TASK ITEM: Among the entries below, find the line with "f_equal. lia.", then quote it and each following line up to and including the line with "and the store is left as it is. *)", and nothing else.

[Saved entries]
Lemma late_window_fails_witness :
  (1 < seasonality (Example.dlt 3) ->
   exists stored,
     seasonality_levels (attrs prepared_inside3)
     = Some (A2 (num_sample (attrs prepared_inside3)) stored))
  /\ (regressor_col (Example.dlt 3) = None \/ regular_regressor_col (Example.dlt 3) = [])
  /\ prediction_df_meta (frame prepared_inside3) = Returns (prediction_df prepared_inside3)
  /\ validate (training_df_meta (Example.dlt 3)) (prediction_df prepared_inside3)
     = Returns tt
  /\ NoDup (df_dates (frame prepared_inside3))
  /\ NoDup (tm_date_array (training_df_meta (Example.dlt 3)))
  /\ date_set (df_dates (frame prepared_inside3))
       ⊆ date_set (tm_date_array (training_df_meta (Example.dlt 3)))
  /\ resolve_horizon (training_df_meta (Example.dlt 3)) (prediction_df prepared_inside3)
     = Returns {| n_forecast_steps := -7; start := LInt 3; full_len := 3 |}
  /\ predict_from (Example.dlt 3) false false prepared_inside3 Example.w0
     = (Raises RuntimeError, Example.w0).
Proof.
  assert (Hlev : 1 < seasonality (Example.dlt 3) ->
                 exists stored,
                   seasonality_levels (attrs prepared_inside3)
                   = Some (A2 (num_sample (attrs prepared_inside3)) stored))
    by (intros _; eexists; reflexivity).
  assert (Hnd : NoDup (df_dates (frame prepared_inside3)))
    by (apply (bool_decide_unpack _); vm_compute; exact I).
  assert (Hndt : NoDup (tm_date_array (training_df_meta (Example.dlt 3))))
    by (apply (bool_decide_unpack _); vm_compute; exact I).
  assert (Hsub : date_set (df_dates (frame prepared_inside3))
                   ⊆ date_set (tm_date_array (training_df_meta (Example.dlt 3))))
    by (apply (bool_decide_unpack _); vm_compute; exact I).
  assert (Hhz : resolve_horizon (training_df_meta (Example.dlt 3))
                                (prediction_df prepared_inside3)
                = Returns {| n_forecast_steps := -7; start := LInt 3; full_len := 3 |})
    by (vm_compute; reflexivity).
  split; [exact Hlev|]. split; [left; reflexivity|]. split; [reflexivity|].
  split; [reflexivity|]. split; [exact Hnd|]. split; [exact Hndt|].
  split; [exact Hsub|]. split; [exact Hhz|].
  apply (late_window_fails (Example.dlt 3) false false prepared_inside3
           {| n_forecast_steps := -7; start := LInt 3; full_len := 3 |} 3
           (as2d (Example.hist 100 10)).2 (as2d (Example.hist 200 10)).2
           [19; 1] [10; -8] Example.w0 example_covers Hlev (or_introl eq_refl)
           eq_refl eq_refl Hnd Hndt eq_refl);
    [vm_compute; discriminate | exact Hsub | exact Hhz | reflexivity | lia
     | simpl; lia | simpl; lia].
Defined.

(** The frames of the example as the routine prepares them. *)
Example example_prepared :
  (exists bufs w1, prepare (Example.dlt 3) (Some 12%nat) Example.w0
                   = (Returns {| bufs := bufs; attrs := attrs prepared_future4;
                                 frame := frame prepared_future4;
                                 prediction_df := prediction_df prepared_future4 |}, w1))
  /\ (exists bufs w1, prepare (Example.dlt 3) (Some 13%nat) Example.w0
                      = (Returns {| bufs := bufs; attrs := attrs prepared_inside3;
                                    frame := frame prepared_inside3;
                                    prediction_df := prediction_df prepared_inside3 |}, w1))
  /\ (exists bufs w1, prepare (Example.dlt 3) (Some 14%nat) Example.w0
                      = (Returns {| bufs := bufs; attrs := attrs prepared_head3;
                                    frame := frame prepared_head3;
                                    prediction_df := prediction_df prepared_head3 |}, w1)).
Proof. repeat split; do 2 eexists; vm_compute; reflexivity. Qed.

(** ** Windows that start in the training dates and go beyond them *)

Section Overlap.
Context {F : Type} `{Scalar F} `{Collaborators F}.


End Overlap.


(** ** Windows at the start of the training dates *)

Section Reconstruction.
Context {F : Type} `{Scalar F} `{Collaborators F}.

Lemma badd_same (n : nat) (c1 c2 : list (vec F)) :
  length c1 = length c2 ->
  badd (A2 n c1) (A2 n c2) = Returns (A2 n (tensor_add n c1 c2)).
Proof.
  intros Hl. unfold badd. cbn [as2d]. rewrite bsize_same. cbn [obind].
  rewrite <- Hl, bsize_same. cbn [obind].
  rewrite stretch_same. rewrite Hl, stretch_same. reflexivity.
Qed.

Lemma tensor_add_length (n : nat) (c1 c2 : list (vec F)) :
  length c1 = length c2 -> length (tensor_add n c1 c2) = length c1.
Proof. intros Hl. unfold tensor_add. rewrite length_zip_with. lia. Qed.

Lemma slice_from_0 {A} (l : list A) : slice_from 0 l = l.
Proof. unfold slice_from, py_bound. simpl. rewrite Z.min_l by lia. reflexivity. Qed.

Lemma slice_to_take {A} (k : nat) (l : list A) :
  (k <= length l)%nat -> slice_to (Z.of_nat k) l = take k l.
Proof.
  intros Hk. unfold slice_to, py_bound.
  destruct (Z.of_nat k <? 0) eqn:Hneg; [apply Z.ltb_lt in Hneg; lia|].
  f_equal. lia.
Qed.

(** X16 (lines 296-316, 337-358, 422-462).  For a window of training dates
    that starts at the first training date, the routine returns the stored
    history: the prediction is the sum of the first columns of the stored
    global trend, of the stored local trend and of the seasonality component,
    and of a zero regression, one column for each prediction date, put
    through the inverse transforms of the model; no pass of the loop is run
    and the store is left as it is. *)
Theorem in_sample_reconstruction (self : DLT F) (include_error decompose : bool)
    (p : prepared) (hz : horizon) (lt gt : list (vec F)) (level slope : vec F)
    (w : world F) :
  covers (attrs p) (tm_df_length (training_df_meta self)) lt gt level slope ->
  (1 < seasonality self ->
   exists stored, seasonality_levels (attrs p) = Some (A2 (num_sample (attrs p)) stored)) ->
  regressor_col self = None \/ regular_regressor_col self = [] ->
  prediction_df_meta (frame p) = Returns (prediction_df p) ->
  validate (training_df_meta self) (prediction_df p) = Returns tt ->
  NoDup (df_dates (frame p)) ->
  NoDup (tm_date_array (training_df_meta self)) ->
  length (tm_date_array (training_df_meta self)) = tm_df_length (training_df_meta self) ->
  prediction_start (prediction_df p) <= training_end (training_df_meta self) ->
  date_set (df_dates (frame p)) ⊆ date_set (tm_date_array (training_df_meta self)) ->
  resolve_horizon (training_df_meta self) (prediction_df p) = Returns hz ->
  start hz = LInt 0 ->
  let m := length (df_dates (frame p)) in
  let n := num_sample (attrs p) in
  exists o v seas,
    predict_from self include_error decompose p w = (Returns o, w)
    /\ seasonality_init self (attrs p) (Z.of_nat m) = Returns (v, n, seas)
    /\ prediction o
       = (if auto_scale self then amap inverse_transform else fun a => a)
           ((if is_multiplicative self then amap fexp else fun a => a)
              (A2 n (tensor_add n
                       (tensor_add n (tensor_add n (take m gt) (take m lt)) seas)
                       (zeros n m)))).
Proof.
  intros Hcov Hlev Hreg Hpm Hval Hnd Hndt Hlt Hs Hsub Hhz Hst m n.
  set (tm := training_df_meta self) in *.
  assert (Hmeta : pm_date_array (prediction_df p) = df_dates (frame p)
                  /\ pm_df_length (prediction_df p) = m).
  { unfold prediction_df_meta in Hpm.
    destruct (head (df_dates (frame p))) as [first|] eqn:Hh; [|discriminate].
    destruct (last (df_dates (frame p))) as [final|]; [|discriminate].
    simpl in Hpm. injection Hpm as <-. simpl. split; reflexivity. }
  destruct Hmeta as (Hdates & Hlen).
  destruct (inside_len tm (prediction_df p) hz Hhz Hs) as (Hfull & Hle);
    try assumption; try (rewrite Hdates; assumption).
  rewrite Hdates in Hfull, Hle. fold m in Hfull, Hle.
  destruct (seasonality_init_returns self (attrs p) (full_len hz)) as (v & seas & Hsi & Hsl);
    [lia | exact Hlev |].
  destruct Hcov as (Hl & Hll & Hg & Hgl & _).
  assert (Hrc : regression_component self (attrs p) (frame p)
                  (pm_df_length (prediction_df p))
                = Returns (A2 n (zeros n m))).
  { unfold regression_component. rewrite Hlen. destruct Hreg as [-> | ->]; simpl.
    - reflexivity.
    - rewrite andb_false_r. reflexivity. }
  assert (Hsum : exists o,
            combine self decompose (LInt 0) n n n
                    {| full_local_trend := slice_to (full_len hz) lt;
                       full_global_trend := slice_to (full_len hz) gt;
                       seasonality_component := seas;
                       last_local_trend_level := A1 [];
                       last_local_trend_slope := A1 [] |}
                    (A2 n (zeros n m)) = Returns o
            /\ prediction o
               = (if auto_scale self then amap inverse_transform else fun a => a)
                   ((if is_multiplicative self then amap fexp else fun a => a)
                      (A2 n (tensor_add n
                               (tensor_add n (tensor_add n (take m gt) (take m lt)) seas)
                               (zeros n m))))).
  { unfold combine. cbn [full_global_trend full_local_trend seasonality_component].
    rewrite !slice_from_0. rewrite Hfull, !slice_to_take by lia.
    assert (Lg : length (take m gt) = m) by (rewrite length_take; lia).
    assert (Ll : length (take m lt) = m) by (rewrite length_take; lia).
    assert (L1 : length (tensor_add n (take m gt) (take m lt)) = m)
      by (rewrite tensor_add_length; lia).
    assert (L2 : length (tensor_add n (tensor_add n (take m gt) (take m lt)) seas) = m)
      by (rewrite tensor_add_length; lia).
    rewrite badd_same by lia. cbn [obind].
    rewrite badd_same by lia. cbn [obind].
    rewrite badd_same by (rewrite zeros_length; lia).
    cbn [obind]. eexists. split; reflexivity. }
  destruct Hsum as (o & Hc & Hp).
  exists o, v, seas. rewrite <- Hfull. split; [|split; [exact Hsi | exact Hp]].
  unfold predict_from. fold tm.
  unfold bind at 1. unfold lift at 1. rewrite Hval.
  unfold bind at 1. unfold lift at 1. rewrite Hhz.
  unfold bind at 1. unfold lift at 1. rewrite Hrc.
  unfold bind at 1. unfold lift at 1. rewrite Hsi. cbn [fst snd].
  unfold trend_component.
  rewrite (proj2 (Z.leb_le (full_len hz) (Z.of_nat (tm_df_length tm)))) by lia.
  rewrite Hl, Hg. cbn [cols_of]. unfold bind, lift, ret. cbn [fst snd].
  rewrite Hst. fold n. rewrite Hc. reflexivity.
Qed.
End Reconstruction.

SOLUTION FOR THIS EXERCISE:
  f_equal. lia.
Qed.

(** X16 (lines 296-316, 337-358, 422-462).  For a window of training dates
    that starts at the first training date, the routine returns the stored
    history: the prediction is the sum of the first columns of the stored
    global trend, of the stored local trend and of the seasonality component,
    and of a zero regression, one column for each prediction date, put
    through the inverse transforms of the model; no pass of the loop is run
    and the store is left as it is. *)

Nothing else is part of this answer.